What Typhoon Morakot Took

In August 2009, Typhoon Morakot struck Taiwan with catastrophic force. It brought rainfall records that still stand — some areas received over 2,000 millimeters in a single week. The Southern Cross-Island Highway, engineered through steep and geologically unstable terrain, could not survive. Multiple sections collapsed. Immediately east of Yakou, a landslide buried the Daguanshan Tunnel's east entrance and its adjacent parking lot, destroying 300 meters of highway. The hostel, though not directly struck, closed after the typhoon. For years, the section of highway running from Meishan in the west to Xiangyang in the east was closed to outside traffic. After thirteen years of repair, it finally reopened to the public on May 1, 2022 — with restrictions: the section is only accessible on non-maintenance days, and motorists must enter between 7 a.m. and 2 p.m.

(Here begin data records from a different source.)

(** [data] was written at [o] and ends the file: before it are the old bytes,
    then zeros, except that old bytes in the sector where the data starts may
    have been zeroed.  No sector of another file changed. *)
Definition extended (f g : fs St) (s o : Z) (data : list Z) : Prop :=
  ok g /\ device_size g = device_size f /\ env g = env f /\
  file_ok priv g s /\ file_len g s = o + Z.of_nat (length data) /\ 
  (d_isdir (sector_of g s) = d_isdir (sector_of f s) /\ (file_idx f s <> 0 -> file_idx g s = file_idx f s)) /\
  (forall k, o <= k < o + Z.of_nat (length data) -> file_byte g s k = nth (Z.to_nat (k - o)) data 0) /\
  (exists z : bool, forall k, 0 <= k < o ->
     file_byte g s k = if z && (k / 512 =? o / 512) then 0 else if k <? file_len f s then file_byte f s k else 0) /\
  (forall x, 0 <= x < device_size f -> used f x = true -> used g x = true) /\
  (forall x, 0 <= x < device_size f -> used f x = true -> ~ priv x -> ~ node_of f s x -> sector_of g x = sector_of f x) /\
  (forall x, node_of g s x -> used f x = true -> node_of f s x).

(** Writing the on-disk inode of a tree makes it the tree of the file. *)
Lemma commit_inode g s d :
  ok g -> sector_ok d -> file_tree g s (d_indirect d) (d_length d) ->
  exists h, on_store (store_write s d) g = Done (tt, h) /\ ok h /\ device_size h = device_size g /\ env h = env g /\
    free_map h = free_map g /\ sector_of h s = d /\ (forall x, x <> s -> sector_of h x = sector_of g x) /\
    file_ok priv h s /\
    (forall nd, node_valid nd -> addr (sector_of h) s (d_indirect d) nd = addr (sector_of g) s (d_indirect d) nd) /\
    (forall k, 0 <= k -> k / 512 * 512 < d_length d -> file_byte h s k = tree_byte (sector_of g) (d_indirect d) k).
Proof using AllocSpec0.
  intros Hg Hd Ht. pose proof Ht as [(_ & _ & _ & _ & Hinj & _) Hown]. destruct (Hown Self) as (Hs & Hu & Hp); [apply tree_self|].
  simpl in Hs, Hu, Hp. destruct (store_write_fs g s d) as (h & E & Hso & Hdv & He & Hm & Hc); [by apply ok_store | done | done |].
  assert (forall nd, live (sector_of g) s (d_indirect d) nd -> nd <> Self ->
    sector_of h (addr (sector_of g) s (d_indirect d) nd) = sector_of g (addr (sector_of g) s (d_indirect d) nd)) as Hk.
  { intros nd Hl Hns. rewrite Hc. destruct (Z.eqb_spec (addr (sector_of g) s (d_indirect d) nd) s) as [Heq|]; [|reflexivity].
    exfalso. apply Hns. apply Hinj; [exact Hl | apply tree_self | exact Heq]. }
  assert (sector_of h s = d) as Es by by rewrite Hc, Z.eqb_refl.
  assert (forall k, 0 <= k < 128 -> level1 (sector_of h) (d_indirect d) k = level1 (sector_of g) (d_indirect d) k) as E1.
  { intros k Hk1. unfold level1. destruct (Z.eqb_spec (d_indirect d) 0) as [|Hne]; [reflexivity|].
    pose proof (Hk Root (tree_root g s _ Hne)) as Er. simpl in Er. rewrite Er; done. }
  assert (forall nd, node_valid nd -> addr (sector_of h) s (d_indirect d) nd = addr (sector_of g) s (d_indirect d) nd) as Ha.
  { intros [| |k|k j] Hv; simpl; [done | done | by apply E1 |]. destruct Hv as [Hk1 Hj]. unfold level2. rewrite E1 by exact Hk1.
    destruct (Z.eqb_spec (level1 (sector_of g) (d_indirect d) k) 0) as [|Hne]; [reflexivity|].
    pose proof (Hk (Ind k)) as Ei. simpl in Ei. rewrite Ei; [reflexivity | split; [exact Hk1 | by right] | done]. }
  destruct (file_tree_ext (priv := priv) g h s (d_indirect d) (d_length d)) as [Ht' Hb]; [done | done | done | | |].
  { intros k j Hk1 Hj Hnz. apply (Hk (Dat k j)); [|done]. split; [split; [exact Hk1 | exact Hj] | right; exact Hnz]. }
  { intros nd Hl. unfold used. rewrite Hm. by apply Hown. }
  exists h. split; [exact E|]. split.
  { eapply ok_stable; [exact Hg | exact Hso | exact Hdv | exact He | exact Hm |]. intros x Hx. rewrite Hc.
    destruct (Z.eqb_spec x s) as [->|]; done. }
  split; [exact Hdv|]. split; [exact He|]. split; [exact Hm|]. split; [exact Es|]. split.
  { intros x Hx. rewrite Hc. by rewrite (proj2 (Z.eqb_neq _ _) Hx). }
  unfold file_ok, file_byte, file_idx, file_len. rewrite Es. split; [exact Ht'|]. split; [exact Ha | exact Hb].
Qed.

Lemma quiet_pointer_sector f f1 s idx x : quiet f f1 -> pointer_sector f1 s idx x <-> pointer_sector f s idx x.
Proof. intros Hq. unfold pointer_sector. by setoid_rewrite (quiet_level1 f f1 Hq). Qed.

Lemma quiet_grow_done f f1 g s d d' n : quiet f f1 -> grow_done f1 g s d d' n -> grow_done f g s d d' n.
Proof.
  intros Hq (H1 & H2 & H3 & H4 & H5 & H6 & H7). split; [exact H1|]. split; [exact H2|]. split; [exact H3|]. split; [exact H4|].
  split; [|split].
  - intros k Hk Hkn. rewrite H5 by done. by rewrite (quiet_byte f f1 Hq).
  - eapply grown_weaken; [|eapply quiet_grown_from; [exact Hq | exact H6]]. intros x Hx. by rewrite (quiet_pointer_sector f f1 s _ x Hq) in Hx.
  - intros nd Hl Hu. destruct (H7 nd Hl) as [[Hv Hnz] Ea]; [by rewrite (quiet_used f f1 Hq)|].
    rewrite (quiet_addr f f1 Hq) in Hnz, Ea. by split.
Qed.

Lemma wrote_alloc p j f g o data :
  ok f -> opened p j f -> 0 <= o -> o + Z.of_nat (length data) <= file_len f (i_sector j) -> wrote j f g o data -> ok g.
Proof using AllocSpec0.
  intros Hf Ho Hoff Hend (H1 & H2 & H3 & H4 & H5 & _). eapply ok_stable; [exact Hf | exact H1 | exact H2 | exact H3 | exact H4 |].
  intros x Hx. apply H5. intros k Hk Heq. pose proof (div_mul_le k).
  destruct (data_node p j f k Ho) as [Hl _]; [lia | lia |]. destruct Ho as (_ & _ & _ & [_ Hown]).
  destruct (Hown _ Hl) as (_ & _ & Hnp). apply Hnp. rewrite <- Heq in Hx. exact Hx.
Qed.

Section extension.
Context (p : Z) (j : inode) (f g1 h g : fs St) (o : Z) (d' data : list Z).
Let s := i_sector j.
Hypothesis Hf : ok f.
Hypothesis Ho : opened p j f.
Hypothesis Hoff : 0 <= o.
Let n := o + Z.of_nat (length data).
Hypothesis Hn : 0 < n <= MAX_FILE_BYTES.
Hypothesis Hgrow : grow_done f g1 s (sector_of f s) d' n.
Hypothesis Hdev : device_size h = device_size g1.
Hypothesis Hmap : free_map h = free_map g1.
Hypothesis Henv : env h = env g1.
Hypothesis Hoh : opened p j h.
Hypothesis Hokh : ok h.
Hypothesis Hself : sector_of h s = d'.
Hypothesis Hother : forall x, x <> s -> sector_of h x = sector_of g1 x.
Hypothesis Haddr : forall nd, node_valid nd -> addr (sector_of h) s (d_indirect d') nd = addr (sector_of g1) s (d_indirect d') nd.
Hypothesis Hbytes : forall k, 0 <= k -> k / 512 * 512 < n -> file_byte h s k = tree_byte (sector_of g1) (d_indirect d') k.
Hypothesis Hw : wrote j h g o data.

Lemma grown_len : file_len h s = n.
Proof using Hself Hgrow. unfold file_len. rewrite Hself. apply Hgrow. Qed.

Lemma extension_frame x : 0 <= x < device_size f -> used f x = true -> ~ priv x -> ~ node_of f s x -> sector_of g x = sector_of f x.
Proof using Hf Ho Hoff Hn Hgrow Hother Haddr Hw Hself Hoh.
  intros Hx Hu Hp Hnode. assert (x <> s) as Hxs.
  { intros ->. apply Hnode. exists Self. split; [apply tree_self | done]. }
  pose proof Hgrow as (_ & _ & _ & _ & _ & (_ & _ & _ & _ & Hsame) & Hext). pose proof Hw as (_ & _ & _ & _ & Hod & _).
  rewrite Hod; [rewrite (Hother x Hxs)|].
  - apply Hsame; [exact Hx | exact Hu | exact Hp |]. intros [Hnz [Heq|(k & Hk & Heq)]]; apply Hnode.
    + exists Root. split; [apply tree_root; unfold file_idx; congruence | symmetry; exact Heq].
    + exists (Ind k). split; [|symmetry; exact Heq]. split; [exact Hk | right; simpl; unfold file_idx; congruence].
  - intros k Hk Heq. apply Hnode. pose proof (div_mul_le k).
    destruct (data_node p j h k Hoh) as (Hl & Hi & Hj); [lia | fold s; rewrite grown_len; unfold n; lia |].
    set (nd := Dat (k / level1_bytes) (k / 512 mod 128)) in *. fold s in Hl.
    assert (file_idx h s = d_indirect d') as Ei by (unfold file_idx; by rewrite Hself).
    assert (addr (sector_of h) s (file_idx h s) nd = x) as Ea by exact Heq. rewrite Ei, Haddr in Ea by exact (conj Hi Hj).
    destruct (Hext nd) as [Hlf Eaf].
    + split; [exact (conj Hi Hj)|]. right. rewrite Ea. destruct Hl as [_ [|Hl]]; [done|].
      rewrite Ei, Haddr, Ea in Hl by exact (conj Hi Hj). exact Hl.
    + rewrite Ea. exact Hu.
    + exists nd. split; [exact Hlf|]. rewrite <- Ea. exact Eaf.
Qed.

Lemma extension_nodes x : node_of g s x -> used f x = true -> node_of f s x.
Proof using Hoff Hgrow Hself Haddr Hw Hoh.
  intros (nd & [Hv Hl] & Ha) Hu. pose proof grown_len as El.
  assert (o + Z.of_nat (length data) <= file_len h s) as Hend by (rewrite El; unfold n; lia).
  pose proof Hw as (_ & _ & _ & _ & Wod & _). pose proof (wrote_idx p j h g o _ Hoh Hoff Hend Wod) as Ei. fold s in Ei.
  assert (file_idx h s = d_indirect d') as Eh by (unfold file_idx; by rewrite Hself).
  assert (addr (sector_of g) s (file_idx g s) nd = addr (sector_of g1) s (d_indirect d') nd) as E.
  { rewrite Ei, Eh, <- (Haddr nd Hv), <- Eh. destruct nd as [| |k|k l]; simpl; [reflexivity | reflexivity | |].
    - exact (wrote_level1 p j h g o _ Hoh Hoff Hend Wod k Hv).
    - exact (wrote_level2 p j h g o _ Hoh Hoff Hend Wod k l (proj1 Hv)). }
  rewrite E in Hl, Ha. destruct Hgrow as (_ & _ & _ & _ & _ & _ & Hext). destruct (Hext nd) as [Hlf Ea].
  { split; [exact Hv | exact Hl]. } { rewrite Ha. exact Hu. }
  exists nd. split; [exact Hlf|]. rewrite <- Ha. exact Ea.
Qed.

Lemma extension_bytes : exists z : bool, forall k, 0 <= k < o ->
  file_byte g s k = if z && (k / 512 =? o / 512) then 0 else if k <? file_len f s then file_byte f s k else 0.
Proof using Ho Hoff Hn Hgrow Hself Hbytes Hw Hoh.
  pose proof Hw as (_ & _ & _ & _ & Hod & _ & z & Hrest). exists (z (o / 512)). intros k Hk. pose proof Hgrow as (_ & _ & _ & _ & Hb & _). pose proof (div_mul_le k). pose proof grown_len as El.
  assert (k / 512 * 512 < n) as Hkn by (unfold n; lia). pose proof (Hb k ltac:(lia) Hkn) as Eb.
  rewrite <- Hbytes in Eb by lia. change (d_length (sector_of f s)) with (file_len f s) in Eb.
  change (tree_byte (sector_of f) (d_indirect (sector_of f s)) k) with (file_byte f s k) in Eb. rewrite <- Eb.
  destruct (Z.eqb_spec (k / 512) (o / 512)) as [E|Hne]; rewrite ?andb_true_r, ?andb_false_r.
  - fold s in Hrest. rewrite <- E. apply Hrest; [lia | rewrite El; exact Hkn | lia].
  - rewrite !file_byte_sector, (wrote_data_sector p j h g o (Z.of_nat (length data)) Hoh Hoff) by (fold s; rewrite ?El; done || lia).
    fold s. rewrite Hod; [done|]. intros k' Hk' Heq. apply Hne. pose proof (div_mul_le k').
    assert (k / 512 = k' / 512) as E.
    { apply (data_sector_inj p j h k k' Hoh); [lia | lia | | | symmetry; exact Heq]; fold s; rewrite El; unfold n in *; lia. }
    assert (k / 512 <= o / 512) by (apply Z.div_le_mono; lia). assert (o / 512 <= k' / 512) by (apply Z.div_le_mono; lia). lia.
Qed.

Lemma extension_done : extended f g s o data.
Proof using All.
  pose proof Hgrow as (_ & _ & [Hdir Hroot] & _ & _ & (_ & Hd1 & He1 & Hm1 & _) & _). pose proof grown_len as El.
  assert (o + Z.of_nat (length data) <= file_len h s) as Hend by (rewrite El; unfold n; lia).
  pose proof Hw as (_ & Wd & We & Wm & Wod & Wb & _).
  pose proof (wrote_self p j h g o (Z.of_nat (length data)) Hoh Hoff Hend Wod) as Es. fold s in Es.
  split; [eapply (wrote_alloc p j h); [exact Hokh | exact Hoh | exact Hoff | exact Hend | exact Hw]|].
  split; [congruence|]. split; [congruence|]. split.
  { pose proof (wrote_opened p j h g o data Hoh Hoff Hend Hw) as (_ & _ & _ & Ht). exact Ht. }
  split; [unfold file_len; rewrite Es; exact El|]. split; [split; [rewrite Es, Hself; exact Hdir | unfold file_idx at 2; rewrite Es, Hself; exact Hroot]|].
  split; [exact Wb|]. split; [exact extension_bytes|].
  split; [|split; [exact extension_frame | exact extension_nodes]].
  intros x Hx Hu. unfold used. rewrite Wm, Hmap. apply Hm1; [exact Hx | exact Hu].
Qed.
End extension.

The pass exists again on an open road, but the mountain has left its marks on the route.

The Border Country

Administratively, Yakou sits at the intersection of three jurisdictions: Taoyuan in Kaohsiung City to the west, and Haiduan in Taitung County to the east. This boundary-marking quality suits it. Mountain passes are inherently liminal — places where one drainage becomes another, one watershed gives way to the next. At Yakou, you stand between the rivers that flow west to the Taiwan Strait and the rivers that flow east to the Pacific. The wind at the pass comes from both directions and belongs to neither. The Bunun path, the Japanese road, the Cold War highway, and now the closing silence of a landslide-severed route — Yakou has always been the place where things transition.

From the Air

Yakou Mountain Pass is located at 23.2652°N, 120.9580°E within Yushan National Park, at the crest of the Central Mountain Range. The pass elevation is well above 2,000 meters; the Daguanshan Tunnel at the summit is Taiwan's highest tunnel. Nearest reference airports: RCYU (Hualien Airport) approximately 60 km to the east-northeast; RCMQ (Taichung International) roughly 70 km to the northwest on the western plain. Approach from altitude — the surrounding terrain is steep and the ridgelines around the pass rise sharply. The eastern slopes frequently collect clouds from Pacific moisture; the western side tends to be clearer. The pass appears as a notch in the ridgeline, with the highway scar visible on aerial imagery even though the road is currently closed to traffic. Minimum safe viewing altitude approximately 3,500 meters above the terrain.